Detalhes das negociações e posições-chave
De acordo com fontes próximas às negociações, durante este período de carência, ambas as nações concordam em não impor novos impostos ou agravar o conflito comercial. A China também planeja pressionar os Estados Unidos para que revisem as tarifas relacionadas ao fentanil, uma questão delicada na agenda bilateral.
O Diário do Povo, porta-voz oficial do Partido Comunista Chinês, reiterou a disposição de Pequim de alcançar “progressos substanciais” nas negociações. “A China mantém uma posição construtiva e defende soluções através do diálogo em termos de igualdade”, observou o editorial. Além disso, destacou a importância de fortalecer a confiança mútua e reduzir mal-entendidos durante as reuniões na Suécia.

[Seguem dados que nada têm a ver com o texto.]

(** What [openMobileModal] does when the modal and the mobile showcase are
    on the page. *)
Lemma openMobileModal_opens (img : string) (st : State) :
  is_Some (mobileModal (dom st)) → is_Some (mobileShowcase (dom st)) → img ≠ "" →
  modalOpen (openMobileModal (Some img) st) = true
  ∧ scrollLocked (openMobileModal (Some img) st) = true
  ∧ mobileImage (openMobileModal (Some img) st) = Some img.
Proof.
  intros [modal Hmo] [ms Hms] Hi. unfold openMobileModal. rewrite Hmo, Hms.
  assert (Ht : truthy (Some img) = Some img).
  { simpl. destruct (String.eqb_spec img ""); [done|done]. }
  rewrite Ht. unfold modalOpen, pageModalOpen, scrollLocked, pageScrollLocked, mobileImage.
  simpl. split_and!.
  - apply contains_add.
  - apply bool_decide_eq_true_2. by rewrite lookup_insert_eq.
  - unfold getAttribute, setAttribute. simpl. by rewrite lookup_insert_eq.
Qed.

Lemma modalSound_openMobileModal (img : option string) (st : State) :
  isMobile st = true → modalSound st → modalSound (openMobileModal img st).
Proof.
  intros Hm Hs. unfold openMobileModal.
  destruct (mobileModal (dom st)) as [modal|] eqn:Hmo; [|done].
  destruct (mobileShowcase (dom st)) as [ms|] eqn:Hms; [|done].
  split; [|intros _; by destruct (truthy img)].
  unfold modalOpen, pageModalOpen, scrollLocked, pageScrollLocked. simpl.
  rewrite contains_add. apply bool_decide_eq_true_2. by rewrite lookup_insert_eq.
Qed.

Lemma closeMobileModal_closes (st : State) :
  is_Some (mobileModal (dom st)) →
  modalOpen (closeMobileModal st) = false ∧ scrollLocked (closeMobileModal st) = false.
Proof.
  intros [modal Hmo]. split; [apply modalOpen_closeMobileModal|].
  unfold closeMobileModal. rewrite Hmo. unfold scrollLocked, pageScrollLocked. simpl.
  apply bool_decide_eq_false_2. by rewrite lookup_insert_eq.
Qed.

Lemma modalSound_closeMobileModal (st : State) :
  modalSound st → modalSound (closeMobileModal st).
Proof.
  intros Hs. destruct (mobileModal (dom st)) as [modal|] eqn:Hmo.
  - destruct (closeMobileModal_closes st) as [H1 H2]; [by eexists|].
    by apply modalSound_closed.
  - unfold closeMobileModal. by rewrite Hmo.
Qed.

Lemma kept_carryTail (a : Aspect) (s st : State) (img : string) (found : option nat) :
  a ≠ Selection → kept a s st →
  kept a s
    (let s2 := update_dom (λ d, with_entries (deselectAll (entries d)) d) st in
     let s3 := match found with
               | Some k => selectAt k s2
               | None => s2
               end in
     match showcase (dom s3) with
     | Some _ => updateImageVisibility (Some img) true s3
     | None => s3
     end).
Proof.
  intros Ha H. cbv zeta.
  assert (H2 : kept a s (update_dom (λ d, with_entries (deselectAll (entries d)) d) st))
    by auto with kept.
  set (s2 := update_dom _ st) in *. clearbody s2.
  assert (H3 : kept a s (match found with
                         | Some k => selectAt k s2
                         | None => s2
                         end)) by (repeat case_match; auto with kept).
  set (s3 := match found with Some _ => _ | None => _ end) in *. clearbody s3.
  case_match; auto with kept.
Qed.

(** Whether the look-up returns or throws, what the block does besides
    closing the modal touches the selection only. *)
Lemma kept_carryModalSelection_open (a : Aspect) (st : State) :
  a ≠ Selection → modalOpen st = true →
  kept a (closeMobileModal st) (outcome_state (carryModalSelection st)).
Proof.
  intros Ha Hopen. unfold carryModalSelection. unfold modalOpen, pageModalOpen in Hopen.
  destruct (mobileModal (dom st)) as [modal|]; [|done]. rewrite Hopen.
  destruct (truthy _) as [img|]; [|apply kept_refl]. cbv zeta.
  destruct (querySelectorImage img _) as [|found]; cbn [outcome_state].
  - apply kept_deselect; [done|apply kept_refl].
  - apply (kept_carryTail a (closeMobileModal st) (closeMobileModal st) img found Ha).
    apply kept_refl.
Qed.

Lemma carryModalSelection_closed (st : State) :
  scrollLocked st = modalOpen st →
  modalOpen (outcome_state (carryModalSelection st)) = false
  ∧ scrollLocked (outcome_state (carryModalSelection st)) = false.
Proof.
  intros Hs. split; [apply modalOpen_carryModalSelection|].
  destruct (modalOpen st) eqn:Ho.
  - rewrite (scrollLocked_kept _ _ (kept_carryModalSelection_open Modal st ltac:(done) Ho)).
    apply closeMobileModal_closes. unfold modalOpen, pageModalOpen in Ho.
    destruct (mobileModal (dom st)); [by eexists|done].
  - by rewrite carryModalSelection_idle.
Qed.

Lemma modalSound_selectEntry (k : nat) (user : bool) (st : State) :
  modalSound st → modalSound (selectEntry k user st).
Proof.
  intros Hs. destruct (isMobile st) eqn:Hm.
  - unfold selectEntry. rewrite Hm. repeat case_match; try done.
    by apply modalSound_openMobileModal.
  - eapply modalSound_kept; [| |exact Hs]; by apply kept_selectEntry_desktop, kept_refl.
Qed.

Lemma modalSound_handleResize (width : Z) (st : State) :
  tracked st → modalSound st →
  modalSound (outcome_state (handleResize (with_innerWidth width st))).
Proof.
  intros Hw [H1 H2]. set (s0 := with_innerWidth width st).
  assert (Hl0 : scrollLocked s0 = modalOpen s0) by exact H1.
  destruct (wasMobile s0) eqn:Hw0, (isMobile s0) eqn:Hm0.
  - rewrite handleResize_same by congruence. split; [exact H1|]. by rewrite Hm0.
  - rewrite handleResize_up by done.
    destruct (carryModalSelection_closed s0 Hl0) as [Hc1 Hc2].
    destruct (carryModalSelection s0) as [s|s]; cbn [outcome_state] in *.
    + apply modalSound_closed.
      * rewrite <- Hc1. apply modalOpen_kept. auto 6 using kept_refl with kept.
      * rewrite <- Hc2. apply scrollLocked_kept. auto 6 using kept_refl with kept.
    + by apply modalSound_closed.
  - rewrite handleResize_down by done. cbn [outcome_state]. split.
    + transitivity (scrollLocked s0); [apply scrollLocked_kept|];
        [auto 6 using kept_refl with kept|].
      rewrite Hl0. symmetry. apply modalOpen_kept. auto 6 using kept_refl with kept.
    + intros _. rewrite <- Hm0. apply isMobile_kept. auto 6 using kept_refl with kept.
  - rewrite handleResize_same by congruence. cbn [outcome_state].
    destruct (modalOpen st) eqn:Ho.
    + specialize (H2 eq_refl). specialize (Hw H2).
      change (wasMobile st = false) in Hw0. congruence.
    + by apply modalSound_closed.
Qed.

Lemma modalSound_step (ev : Event) (st : State) :
  tracked st → modalSound st → modalSound (step ev st).
Proof.
  intros Hw Hs. destruct ev; unfold step.
  - case_match; [|done]. unfold setupToggleButton.
    eapply modalSound_kept; [| |exact Hs];
      apply kept_setupEntrySelection, kept_updateButtonLabel; done.
  - case_match; [|done]. by apply modalSound_selectEntry.
  - case_match; [|done]. by apply modalSound_closeMobileModal.
  - case_match; [|done].
    eapply modalSound_kept; [| |exact Hs]; by apply kept_onToggleActivate, kept_refl.
  - case_match; [|done].
    eapply modalSound_kept; [| |exact Hs]; by apply kept_onSystemThemeChange.
  - by apply modalSound_handleResize.
  - eapply modalSound_kept; [| |exact Hs]; apply kept_animationFrame, kept_refl.
  - eapply modalSound_kept; [| |exact Hs]; by apply kept_millisecond, kept_refl.
Qed.

Lemma kept_load (a : Aspect) page width storage media loading :
  a ≠ Theme →
  kept a (fresh page width storage media loading) (load page width storage media loading).
Proof.
  intros Ha. unfold load.
  by apply kept_initResizeTracking, kept_initEntrySelection, kept_init, kept_refl.
Qed.

(** X7.  On a page whose markup has the modal closed and the body free to
    scroll, in every state the script reaches the body's scroll is locked
    exactly while the modal is open, and the modal is open on a mobile
    viewport only. *)
Theorem scroll_locked_while_modal_open (page : Dom) (st : State) :
  pageModalOpen page = false → pageScrollLocked page = false →
  reachableFrom page st →
  scrollLocked st = modalOpen st ∧ (modalOpen st = true → isMobile st = true).
Proof.
  intros Hp1 Hp2 Hr. change (modalSound st).
  induction Hr as [width storage media loading|ev st Hr IH].
  - apply modalSound_closed.
    + by rewrite modalOpen_load.
    + by rewrite (scrollLocked_kept _ _ (kept_load Modal page width storage media loading
                                           ltac:(done))).
  - apply modalSound_step; [|done].
    by destruct (reachable_Sound st (reachableFrom_reachable _ _ Hr)) as (_ & _ & ?).
Qed.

Perspectivas e declarações de especialistas
Frederic Cho, vice-presidente do Conselho Empresarial Suécia-China, considerou que a extensão da trégua é o cenário mais provável. Por sua vez, Scott Bessent, secretário do Tesouro dos EUA, confirmou em entrevista à Fox Business que trabalhará na extensão do acordo com os seus homólogos chineses.
O presidente Donald Trump, antes de viajar para a Escócia, afirmou ter um “projeto de acordo” com a China. Este comentário surge após duas rondas anteriores de negociações em Genebra e Londres, destinadas a aliviar as tensões comerciais na sequência dos aumentos tarifários impostos por Washington. Atualmente, as tarifas aplicadas são de 10% sobre produtos dos EUA e de 30% sobre produtos chineses.
Análise de impacto econômico
A extensão da trégua reflecte a complexidade da resolução de disputas estruturais, como os subsídios chineses a indústrias estratégicas e as barreiras comerciais dos EUA. Embora evite uma escalada imediata, os especialistas dizem que são necessários acordos mais fortes para garantir a estabilidade a longo prazo nas cadeias de abastecimento globais.
Este cenário realça a interdependência económica entre ambas as potências, onde medidas unilaterais podem afectar os mercados financeiros e sectores como a tecnologia, a agricultura e a indústria transformadora. A próxima ronda em Estocolmo será fundamental para avaliar se as partes conseguem alinhar as suas estratégias ou se as diferenças persistirão.